→ **PROBLEM TO WORK ON**: Working from the records below, repeat exactly the lines starting at the line that contains "Lemma last3_get_2 s" and ending at the line that contains "destruct s as [|c' s].", inclusive.

→ **STORED DATA**:
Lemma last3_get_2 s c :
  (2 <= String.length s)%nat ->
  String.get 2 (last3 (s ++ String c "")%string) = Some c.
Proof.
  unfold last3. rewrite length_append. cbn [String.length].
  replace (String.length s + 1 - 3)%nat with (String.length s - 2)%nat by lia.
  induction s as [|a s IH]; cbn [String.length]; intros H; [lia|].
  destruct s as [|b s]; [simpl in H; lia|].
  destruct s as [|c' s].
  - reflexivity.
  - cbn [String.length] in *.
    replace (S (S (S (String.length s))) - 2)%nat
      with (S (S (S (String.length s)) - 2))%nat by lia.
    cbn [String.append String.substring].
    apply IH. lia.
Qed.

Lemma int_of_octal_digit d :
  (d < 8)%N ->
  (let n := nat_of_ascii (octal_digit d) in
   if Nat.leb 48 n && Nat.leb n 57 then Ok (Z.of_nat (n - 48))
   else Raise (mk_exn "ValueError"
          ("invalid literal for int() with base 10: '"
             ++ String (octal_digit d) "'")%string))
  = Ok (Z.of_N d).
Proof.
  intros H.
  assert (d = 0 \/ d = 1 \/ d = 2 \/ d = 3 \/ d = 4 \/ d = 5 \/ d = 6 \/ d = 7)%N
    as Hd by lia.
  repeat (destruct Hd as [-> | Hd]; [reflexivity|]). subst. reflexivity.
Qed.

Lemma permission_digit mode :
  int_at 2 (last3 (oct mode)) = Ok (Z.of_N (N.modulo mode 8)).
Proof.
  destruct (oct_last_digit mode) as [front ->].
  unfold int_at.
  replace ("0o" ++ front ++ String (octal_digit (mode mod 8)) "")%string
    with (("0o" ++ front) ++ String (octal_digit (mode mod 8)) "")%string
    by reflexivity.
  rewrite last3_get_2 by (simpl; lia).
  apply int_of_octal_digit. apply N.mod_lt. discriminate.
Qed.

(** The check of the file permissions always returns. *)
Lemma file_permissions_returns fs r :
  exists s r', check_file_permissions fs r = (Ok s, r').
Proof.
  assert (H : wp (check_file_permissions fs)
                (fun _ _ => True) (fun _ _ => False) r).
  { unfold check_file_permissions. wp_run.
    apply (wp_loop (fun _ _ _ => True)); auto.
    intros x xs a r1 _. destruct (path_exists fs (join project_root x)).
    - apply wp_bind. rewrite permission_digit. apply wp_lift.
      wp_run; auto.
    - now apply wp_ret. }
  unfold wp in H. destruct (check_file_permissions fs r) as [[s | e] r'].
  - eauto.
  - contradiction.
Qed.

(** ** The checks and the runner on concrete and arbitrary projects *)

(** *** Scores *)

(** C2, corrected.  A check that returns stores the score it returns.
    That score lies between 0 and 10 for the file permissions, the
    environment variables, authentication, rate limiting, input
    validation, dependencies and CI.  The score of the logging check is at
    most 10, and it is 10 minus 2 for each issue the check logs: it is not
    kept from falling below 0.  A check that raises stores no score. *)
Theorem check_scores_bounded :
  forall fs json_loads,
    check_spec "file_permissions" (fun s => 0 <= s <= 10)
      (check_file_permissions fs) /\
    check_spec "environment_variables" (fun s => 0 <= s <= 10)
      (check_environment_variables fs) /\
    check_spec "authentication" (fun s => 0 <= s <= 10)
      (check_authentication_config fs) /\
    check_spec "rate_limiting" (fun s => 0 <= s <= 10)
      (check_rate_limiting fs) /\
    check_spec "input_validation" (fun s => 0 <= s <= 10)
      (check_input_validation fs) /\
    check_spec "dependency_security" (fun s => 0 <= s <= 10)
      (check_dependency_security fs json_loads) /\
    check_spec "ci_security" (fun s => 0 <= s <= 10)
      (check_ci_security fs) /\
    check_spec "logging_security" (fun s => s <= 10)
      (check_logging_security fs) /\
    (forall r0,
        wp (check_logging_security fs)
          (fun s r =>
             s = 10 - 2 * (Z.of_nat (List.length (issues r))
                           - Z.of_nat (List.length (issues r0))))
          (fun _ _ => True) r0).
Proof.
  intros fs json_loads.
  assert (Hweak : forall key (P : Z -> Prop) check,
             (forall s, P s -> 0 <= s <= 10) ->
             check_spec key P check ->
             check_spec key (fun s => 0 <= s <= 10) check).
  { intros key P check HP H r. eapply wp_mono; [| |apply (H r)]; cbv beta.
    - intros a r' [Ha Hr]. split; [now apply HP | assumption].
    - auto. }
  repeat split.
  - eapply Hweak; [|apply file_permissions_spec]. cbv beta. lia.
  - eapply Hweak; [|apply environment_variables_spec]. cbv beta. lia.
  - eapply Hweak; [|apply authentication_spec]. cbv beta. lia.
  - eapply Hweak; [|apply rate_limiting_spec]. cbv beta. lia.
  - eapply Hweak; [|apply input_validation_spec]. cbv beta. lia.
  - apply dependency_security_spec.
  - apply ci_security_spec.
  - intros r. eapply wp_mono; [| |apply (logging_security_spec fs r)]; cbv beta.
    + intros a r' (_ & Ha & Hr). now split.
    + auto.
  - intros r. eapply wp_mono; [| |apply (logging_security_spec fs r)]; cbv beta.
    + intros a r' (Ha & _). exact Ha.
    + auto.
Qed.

==

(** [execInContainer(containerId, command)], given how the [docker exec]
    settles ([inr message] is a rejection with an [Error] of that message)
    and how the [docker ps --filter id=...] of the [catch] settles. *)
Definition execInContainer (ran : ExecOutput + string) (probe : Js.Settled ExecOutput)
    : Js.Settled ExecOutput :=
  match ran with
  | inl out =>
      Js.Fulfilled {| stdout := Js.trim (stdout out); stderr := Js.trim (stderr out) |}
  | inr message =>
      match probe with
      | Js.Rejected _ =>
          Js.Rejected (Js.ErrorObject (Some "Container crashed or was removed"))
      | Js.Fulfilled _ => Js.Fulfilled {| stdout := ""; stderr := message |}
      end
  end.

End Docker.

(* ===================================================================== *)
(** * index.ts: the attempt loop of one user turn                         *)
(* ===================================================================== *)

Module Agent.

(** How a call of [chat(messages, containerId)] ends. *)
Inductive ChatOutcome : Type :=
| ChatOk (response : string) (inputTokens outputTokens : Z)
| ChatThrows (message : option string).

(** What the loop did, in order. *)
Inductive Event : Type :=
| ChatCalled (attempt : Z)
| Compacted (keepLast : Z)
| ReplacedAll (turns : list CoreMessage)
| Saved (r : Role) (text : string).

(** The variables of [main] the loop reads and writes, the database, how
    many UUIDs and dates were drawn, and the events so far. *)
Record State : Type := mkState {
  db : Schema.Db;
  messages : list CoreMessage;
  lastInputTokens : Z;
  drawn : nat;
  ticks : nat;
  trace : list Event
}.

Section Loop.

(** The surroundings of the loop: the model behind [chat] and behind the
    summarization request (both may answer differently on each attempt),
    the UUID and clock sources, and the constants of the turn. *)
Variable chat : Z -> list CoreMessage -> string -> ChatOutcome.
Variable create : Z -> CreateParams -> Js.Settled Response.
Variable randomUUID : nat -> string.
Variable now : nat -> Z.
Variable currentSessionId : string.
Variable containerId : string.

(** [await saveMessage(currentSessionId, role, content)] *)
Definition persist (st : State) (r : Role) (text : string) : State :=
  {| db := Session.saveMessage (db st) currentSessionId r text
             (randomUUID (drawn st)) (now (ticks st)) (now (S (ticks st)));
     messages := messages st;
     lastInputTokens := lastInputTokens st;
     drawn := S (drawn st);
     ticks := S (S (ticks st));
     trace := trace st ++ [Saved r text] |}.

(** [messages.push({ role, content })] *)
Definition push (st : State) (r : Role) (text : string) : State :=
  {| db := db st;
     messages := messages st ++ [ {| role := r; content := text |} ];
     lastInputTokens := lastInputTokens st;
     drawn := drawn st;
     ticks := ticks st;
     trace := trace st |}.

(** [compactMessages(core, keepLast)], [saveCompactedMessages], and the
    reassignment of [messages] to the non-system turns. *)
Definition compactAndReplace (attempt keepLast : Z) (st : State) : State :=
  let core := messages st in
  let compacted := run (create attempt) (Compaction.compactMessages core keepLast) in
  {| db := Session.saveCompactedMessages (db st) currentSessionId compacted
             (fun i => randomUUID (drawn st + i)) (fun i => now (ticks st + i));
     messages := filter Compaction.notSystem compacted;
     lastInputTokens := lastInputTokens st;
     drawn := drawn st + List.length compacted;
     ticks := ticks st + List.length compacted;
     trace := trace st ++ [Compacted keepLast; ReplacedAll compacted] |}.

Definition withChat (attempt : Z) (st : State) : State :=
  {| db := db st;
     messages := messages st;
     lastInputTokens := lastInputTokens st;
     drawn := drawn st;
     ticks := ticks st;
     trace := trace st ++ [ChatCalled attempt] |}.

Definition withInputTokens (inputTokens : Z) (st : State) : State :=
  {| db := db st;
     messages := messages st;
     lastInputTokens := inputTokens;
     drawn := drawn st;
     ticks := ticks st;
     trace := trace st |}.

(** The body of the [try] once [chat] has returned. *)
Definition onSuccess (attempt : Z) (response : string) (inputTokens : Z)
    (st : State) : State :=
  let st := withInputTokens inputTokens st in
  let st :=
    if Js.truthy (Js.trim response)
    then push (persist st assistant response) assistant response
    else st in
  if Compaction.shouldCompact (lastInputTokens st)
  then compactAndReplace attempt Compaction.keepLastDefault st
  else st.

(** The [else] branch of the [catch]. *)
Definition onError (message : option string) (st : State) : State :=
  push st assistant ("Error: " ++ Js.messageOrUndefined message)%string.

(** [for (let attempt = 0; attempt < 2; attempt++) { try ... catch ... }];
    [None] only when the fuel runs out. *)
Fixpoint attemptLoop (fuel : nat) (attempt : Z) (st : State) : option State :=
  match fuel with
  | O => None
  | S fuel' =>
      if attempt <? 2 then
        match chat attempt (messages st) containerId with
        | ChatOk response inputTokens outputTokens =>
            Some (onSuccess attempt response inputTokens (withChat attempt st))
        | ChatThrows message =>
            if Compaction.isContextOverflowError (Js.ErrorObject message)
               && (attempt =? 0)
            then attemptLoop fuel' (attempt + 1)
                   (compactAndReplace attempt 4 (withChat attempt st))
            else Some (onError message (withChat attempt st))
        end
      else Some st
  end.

* * *

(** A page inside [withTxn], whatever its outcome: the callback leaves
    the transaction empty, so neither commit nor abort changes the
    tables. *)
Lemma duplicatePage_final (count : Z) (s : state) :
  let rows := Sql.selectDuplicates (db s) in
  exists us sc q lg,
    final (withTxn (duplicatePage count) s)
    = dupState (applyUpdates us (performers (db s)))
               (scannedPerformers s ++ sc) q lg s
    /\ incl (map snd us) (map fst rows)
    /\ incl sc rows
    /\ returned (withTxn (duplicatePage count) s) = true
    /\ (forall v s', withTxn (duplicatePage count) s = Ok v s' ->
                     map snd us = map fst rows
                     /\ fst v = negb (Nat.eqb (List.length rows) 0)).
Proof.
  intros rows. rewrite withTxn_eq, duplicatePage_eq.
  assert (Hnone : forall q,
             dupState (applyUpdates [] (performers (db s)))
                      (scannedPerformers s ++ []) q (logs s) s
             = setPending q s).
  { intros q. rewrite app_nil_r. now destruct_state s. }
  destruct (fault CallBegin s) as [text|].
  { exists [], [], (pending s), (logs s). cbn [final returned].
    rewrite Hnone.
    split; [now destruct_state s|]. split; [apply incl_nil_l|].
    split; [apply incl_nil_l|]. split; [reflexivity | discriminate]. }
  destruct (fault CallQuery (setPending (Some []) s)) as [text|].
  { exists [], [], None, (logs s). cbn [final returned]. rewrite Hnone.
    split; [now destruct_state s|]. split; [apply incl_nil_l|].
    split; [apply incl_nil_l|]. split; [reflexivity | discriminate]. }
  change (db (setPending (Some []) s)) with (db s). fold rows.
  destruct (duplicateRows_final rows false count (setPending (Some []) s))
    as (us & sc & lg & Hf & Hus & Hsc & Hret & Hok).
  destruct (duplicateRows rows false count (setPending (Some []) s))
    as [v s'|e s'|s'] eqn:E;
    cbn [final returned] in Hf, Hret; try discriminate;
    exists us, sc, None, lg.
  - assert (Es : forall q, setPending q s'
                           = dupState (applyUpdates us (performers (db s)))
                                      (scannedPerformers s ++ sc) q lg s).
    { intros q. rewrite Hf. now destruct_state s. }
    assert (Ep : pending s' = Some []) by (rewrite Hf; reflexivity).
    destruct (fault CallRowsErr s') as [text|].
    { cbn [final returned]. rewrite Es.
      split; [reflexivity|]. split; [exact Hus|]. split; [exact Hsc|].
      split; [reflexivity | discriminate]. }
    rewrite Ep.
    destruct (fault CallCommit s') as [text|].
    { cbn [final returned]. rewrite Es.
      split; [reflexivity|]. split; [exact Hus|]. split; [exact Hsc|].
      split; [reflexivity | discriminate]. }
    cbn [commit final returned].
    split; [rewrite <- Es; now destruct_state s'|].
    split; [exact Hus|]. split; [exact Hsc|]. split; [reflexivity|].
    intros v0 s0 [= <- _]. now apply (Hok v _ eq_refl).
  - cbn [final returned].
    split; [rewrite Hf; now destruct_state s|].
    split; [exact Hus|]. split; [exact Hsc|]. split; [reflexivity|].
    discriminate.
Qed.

→ **TASK OUTPUT**:
Lemma last3_get_2 s c :
  (2 <= String.length s)%nat ->
  String.get 2 (last3 (s ++ String c "")%string) = Some c.
Proof.
  unfold last3. rewrite length_append. cbn [String.length].
  replace (String.length s + 1 - 3)%nat with (String.length s - 2)%nat by lia.
  induction s as [|a s IH]; cbn [String.length]; intros H; [lia|].
  destruct s as [|b s]; [simpl in H; lia|].
  destruct s as [|c' s].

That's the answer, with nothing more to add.